_Extracted entries_.
------------------------
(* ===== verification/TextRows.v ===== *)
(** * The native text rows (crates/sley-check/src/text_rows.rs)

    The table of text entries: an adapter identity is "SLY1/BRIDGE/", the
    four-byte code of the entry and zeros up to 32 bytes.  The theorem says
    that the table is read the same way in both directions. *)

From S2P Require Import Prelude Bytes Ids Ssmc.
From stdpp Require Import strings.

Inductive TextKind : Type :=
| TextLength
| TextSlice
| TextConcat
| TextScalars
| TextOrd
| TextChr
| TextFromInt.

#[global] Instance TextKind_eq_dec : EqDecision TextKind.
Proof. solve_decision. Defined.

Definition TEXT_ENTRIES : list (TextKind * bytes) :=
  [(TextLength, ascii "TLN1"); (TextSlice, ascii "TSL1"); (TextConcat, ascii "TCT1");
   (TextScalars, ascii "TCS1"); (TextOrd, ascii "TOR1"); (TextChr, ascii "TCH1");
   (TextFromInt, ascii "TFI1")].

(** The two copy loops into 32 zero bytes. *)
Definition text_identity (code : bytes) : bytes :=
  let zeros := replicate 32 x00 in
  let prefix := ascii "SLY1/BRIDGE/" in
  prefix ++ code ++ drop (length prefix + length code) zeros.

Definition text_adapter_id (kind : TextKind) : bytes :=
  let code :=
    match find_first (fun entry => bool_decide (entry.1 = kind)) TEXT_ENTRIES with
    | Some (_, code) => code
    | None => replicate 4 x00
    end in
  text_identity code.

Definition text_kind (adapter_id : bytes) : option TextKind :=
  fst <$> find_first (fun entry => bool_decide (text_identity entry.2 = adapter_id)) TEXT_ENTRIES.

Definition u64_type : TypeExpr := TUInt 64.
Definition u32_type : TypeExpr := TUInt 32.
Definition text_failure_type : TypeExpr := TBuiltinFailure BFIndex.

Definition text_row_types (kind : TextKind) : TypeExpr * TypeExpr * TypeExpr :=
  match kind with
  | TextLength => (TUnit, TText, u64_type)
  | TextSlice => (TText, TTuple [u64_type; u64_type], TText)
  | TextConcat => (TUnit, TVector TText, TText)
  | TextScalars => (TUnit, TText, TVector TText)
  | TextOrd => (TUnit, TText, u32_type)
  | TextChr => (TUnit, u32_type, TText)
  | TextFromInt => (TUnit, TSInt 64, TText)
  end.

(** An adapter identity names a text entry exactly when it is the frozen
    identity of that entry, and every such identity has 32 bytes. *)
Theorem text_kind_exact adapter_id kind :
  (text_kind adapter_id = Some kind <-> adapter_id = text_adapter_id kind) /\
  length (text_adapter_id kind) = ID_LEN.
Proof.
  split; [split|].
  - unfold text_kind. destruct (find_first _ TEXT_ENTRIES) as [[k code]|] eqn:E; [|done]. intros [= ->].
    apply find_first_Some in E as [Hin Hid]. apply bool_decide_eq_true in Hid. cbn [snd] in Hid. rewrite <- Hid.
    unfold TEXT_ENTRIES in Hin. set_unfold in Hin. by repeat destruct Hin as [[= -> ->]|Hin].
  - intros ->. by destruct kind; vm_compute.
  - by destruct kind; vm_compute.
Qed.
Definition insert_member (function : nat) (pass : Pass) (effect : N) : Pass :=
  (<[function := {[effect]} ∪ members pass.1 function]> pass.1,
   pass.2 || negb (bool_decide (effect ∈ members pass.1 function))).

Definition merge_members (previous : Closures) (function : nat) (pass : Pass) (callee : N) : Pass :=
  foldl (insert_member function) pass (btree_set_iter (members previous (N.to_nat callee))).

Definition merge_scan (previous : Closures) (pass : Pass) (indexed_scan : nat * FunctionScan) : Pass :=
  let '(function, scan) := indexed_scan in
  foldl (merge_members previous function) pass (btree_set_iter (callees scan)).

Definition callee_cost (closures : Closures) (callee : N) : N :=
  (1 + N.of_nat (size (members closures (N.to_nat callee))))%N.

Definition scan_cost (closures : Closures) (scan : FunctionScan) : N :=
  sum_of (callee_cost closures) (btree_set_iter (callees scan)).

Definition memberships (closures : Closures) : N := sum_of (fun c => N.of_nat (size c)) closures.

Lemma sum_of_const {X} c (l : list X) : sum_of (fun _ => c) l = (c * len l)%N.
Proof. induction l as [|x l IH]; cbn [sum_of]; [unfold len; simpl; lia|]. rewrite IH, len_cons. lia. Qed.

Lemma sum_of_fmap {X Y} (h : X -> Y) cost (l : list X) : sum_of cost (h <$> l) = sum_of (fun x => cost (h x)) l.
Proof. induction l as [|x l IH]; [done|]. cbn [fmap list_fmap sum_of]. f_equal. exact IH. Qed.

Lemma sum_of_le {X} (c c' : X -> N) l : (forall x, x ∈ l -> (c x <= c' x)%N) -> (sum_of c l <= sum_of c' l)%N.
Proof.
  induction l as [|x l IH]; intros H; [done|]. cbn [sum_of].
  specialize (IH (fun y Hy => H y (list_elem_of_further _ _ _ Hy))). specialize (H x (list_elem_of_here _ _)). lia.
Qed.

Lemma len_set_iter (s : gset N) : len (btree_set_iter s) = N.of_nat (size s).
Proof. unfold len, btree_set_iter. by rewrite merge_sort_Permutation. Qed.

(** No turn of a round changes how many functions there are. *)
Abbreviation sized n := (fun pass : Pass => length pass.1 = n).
------------------------
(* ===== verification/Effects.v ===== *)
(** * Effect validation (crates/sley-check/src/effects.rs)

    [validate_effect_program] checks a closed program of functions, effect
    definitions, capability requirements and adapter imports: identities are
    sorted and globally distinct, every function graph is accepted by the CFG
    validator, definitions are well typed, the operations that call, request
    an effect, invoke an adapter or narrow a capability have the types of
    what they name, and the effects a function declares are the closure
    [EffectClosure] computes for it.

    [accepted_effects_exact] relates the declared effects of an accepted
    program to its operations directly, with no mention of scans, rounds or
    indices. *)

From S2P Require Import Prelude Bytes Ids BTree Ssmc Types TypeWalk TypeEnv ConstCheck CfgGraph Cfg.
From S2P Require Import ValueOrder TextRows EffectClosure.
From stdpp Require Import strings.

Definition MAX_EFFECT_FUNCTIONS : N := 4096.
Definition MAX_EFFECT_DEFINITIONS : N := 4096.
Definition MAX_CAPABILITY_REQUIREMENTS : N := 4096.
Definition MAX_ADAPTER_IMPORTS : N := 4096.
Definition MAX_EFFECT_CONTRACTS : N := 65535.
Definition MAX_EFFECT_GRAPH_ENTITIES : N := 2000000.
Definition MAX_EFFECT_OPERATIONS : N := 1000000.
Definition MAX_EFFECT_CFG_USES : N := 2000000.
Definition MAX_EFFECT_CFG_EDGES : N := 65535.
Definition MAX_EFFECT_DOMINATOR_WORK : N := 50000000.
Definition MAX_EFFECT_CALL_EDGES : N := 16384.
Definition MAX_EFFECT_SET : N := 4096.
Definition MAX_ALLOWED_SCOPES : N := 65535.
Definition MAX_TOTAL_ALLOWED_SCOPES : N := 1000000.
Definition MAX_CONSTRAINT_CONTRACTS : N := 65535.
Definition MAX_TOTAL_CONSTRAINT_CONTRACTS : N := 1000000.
------------------------
_What to work on_. From the listing above, output exactly the run of lines that starts with the line containing "an effect, invoke" and ends with the line containing "Definition MAX_EFFECT_CFG_EDGES : N := 65535.".

_Solution to this task_.
    an effect, invoke an adapter or narrow a capability have the types of
    what they name, and the effects a function declares are the closure
    [EffectClosure] computes for it.

    [accepted_effects_exact] relates the declared effects of an accepted
    program to its operations directly, with no mention of scans, rounds or
    indices. *)

From S2P Require Import Prelude Bytes Ids BTree Ssmc Types TypeWalk TypeEnv ConstCheck CfgGraph Cfg.
From S2P Require Import ValueOrder TextRows EffectClosure.
From stdpp Require Import strings.

Definition MAX_EFFECT_FUNCTIONS : N := 4096.
Definition MAX_EFFECT_DEFINITIONS : N := 4096.
Definition MAX_CAPABILITY_REQUIREMENTS : N := 4096.
Definition MAX_ADAPTER_IMPORTS : N := 4096.
Definition MAX_EFFECT_CONTRACTS : N := 65535.
Definition MAX_EFFECT_GRAPH_ENTITIES : N := 2000000.
Definition MAX_EFFECT_OPERATIONS : N := 1000000.
Definition MAX_EFFECT_CFG_USES : N := 2000000.
Definition MAX_EFFECT_CFG_EDGES : N := 65535.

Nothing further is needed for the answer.